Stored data
Lemma countb_zero {A} (p : A → bool) l : countb p l = 0 ↔ Forall (λ x, p x = false) l.
Proof.
  induction l as [|x l IH]; simpl; [by split; [constructor|]|].
  rewrite Forall_cons, <- IH. destruct (p x); naive_solver.
Qed.

Lemma countb_le_length {A} (p : A → bool) l : countb p l ≤ length l.
Proof. induction l as [|x l IH]; simpl; [done|]. destruct (p x); lia. Qed.

Lemma existsb_perm {A} (p : A → bool) l k : l ≡ₚ k → existsb p l = existsb p k.
Proof.
  induction 1 as [|x l k _ IH|x y l|l k m _ IH1 _ IH2]; simpl; [done|by rewrite IH| |congruence].
  by destruct (p x), (p y).
Qed.

Lemma forallb_perm {A} (p : A → bool) l k : l ≡ₚ k → forallb p l = forallb p k.
Proof.
  induction 1 as [|x l k _ IH|x y l|l k m _ IH1 _ IH2]; simpl; [done|by rewrite IH| |congruence].
  by destruct (p x), (p y).
Qed.

(** * Machine integers *)

Definition MaxUint64 : Z := 2 ^ 64 - 1.
Definition MaxInt64 : Z := 2 ^ 63 - 1.
Definition MinInt64 : Z := - 2 ^ 63.

Definition wrap_u32 (z : Z) : Z := z mod 2 ^ 32.
Definition wrap_u64 (z : Z) : Z := z mod 2 ^ 64.
Definition wrap_i64 (z : Z) : Z := (z + 2 ^ 63) mod 2 ^ 64 - 2 ^ 63.

Definition is_u32 (z : Z) : Prop := (0 ≤ z < 2 ^ 32)%Z.
Definition is_u64 (z : Z) : Prop := (0 ≤ z < 2 ^ 64)%Z.
Definition is_i64 (z : Z) : Prop := (- 2 ^ 63 ≤ z < 2 ^ 63)%Z.

Lemma wrap_u64_small z : is_u64 z → wrap_u64 z = z.
Proof. unfold is_u64, wrap_u64. intros. by apply Z.mod_small. Qed.

Lemma wrap_u64_is_u64 z : is_u64 (wrap_u64 z).
Proof. unfold is_u64, wrap_u64. apply Z.mod_pos_bound. lia. Qed.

** Requirement **
Type out the entries exactly as they appear above.

** Answer to this task **
Lemma countb_zero {A} (p : A → bool) l : countb p l = 0 ↔ Forall (λ x, p x = false) l.
Proof.
  induction l as [|x l IH]; simpl; [by split; [constructor|]|].
  rewrite Forall_cons, <- IH. destruct (p x); naive_solver.
Qed.

Lemma countb_le_length {A} (p : A → bool) l : countb p l ≤ length l.
Proof. induction l as [|x l IH]; simpl; [done|]. destruct (p x); lia. Qed.

Lemma existsb_perm {A} (p : A → bool) l k : l ≡ₚ k → existsb p l = existsb p k.
Proof.
  induction 1 as [|x l k _ IH|x y l|l k m _ IH1 _ IH2]; simpl; [done|by rewrite IH| |congruence].
  by destruct (p x), (p y).
Qed.

Lemma forallb_perm {A} (p : A → bool) l k : l ≡ₚ k → forallb p l = forallb p k.
Proof.
  induction 1 as [|x l k _ IH|x y l|l k m _ IH1 _ IH2]; simpl; [done|by rewrite IH| |congruence].
  by destruct (p x), (p y).
Qed.

(** * Machine integers *)

Definition MaxUint64 : Z := 2 ^ 64 - 1.
Definition MaxInt64 : Z := 2 ^ 63 - 1.
Definition MinInt64 : Z := - 2 ^ 63.

Definition wrap_u32 (z : Z) : Z := z mod 2 ^ 32.
Definition wrap_u64 (z : Z) : Z := z mod 2 ^ 64.
Definition wrap_i64 (z : Z) : Z := (z + 2 ^ 63) mod 2 ^ 64 - 2 ^ 63.

Definition is_u32 (z : Z) : Prop := (0 ≤ z < 2 ^ 32)%Z.
Definition is_u64 (z : Z) : Prop := (0 ≤ z < 2 ^ 64)%Z.
Definition is_i64 (z : Z) : Prop := (- 2 ^ 63 ≤ z < 2 ^ 63)%Z.

Lemma wrap_u64_small z : is_u64 z → wrap_u64 z = z.
Proof. unfold is_u64, wrap_u64. intros. by apply Z.mod_small. Qed.

Lemma wrap_u64_is_u64 z : is_u64 (wrap_u64 z).
Proof. unfold is_u64, wrap_u64. apply Z.mod_pos_bound. lia. Qed.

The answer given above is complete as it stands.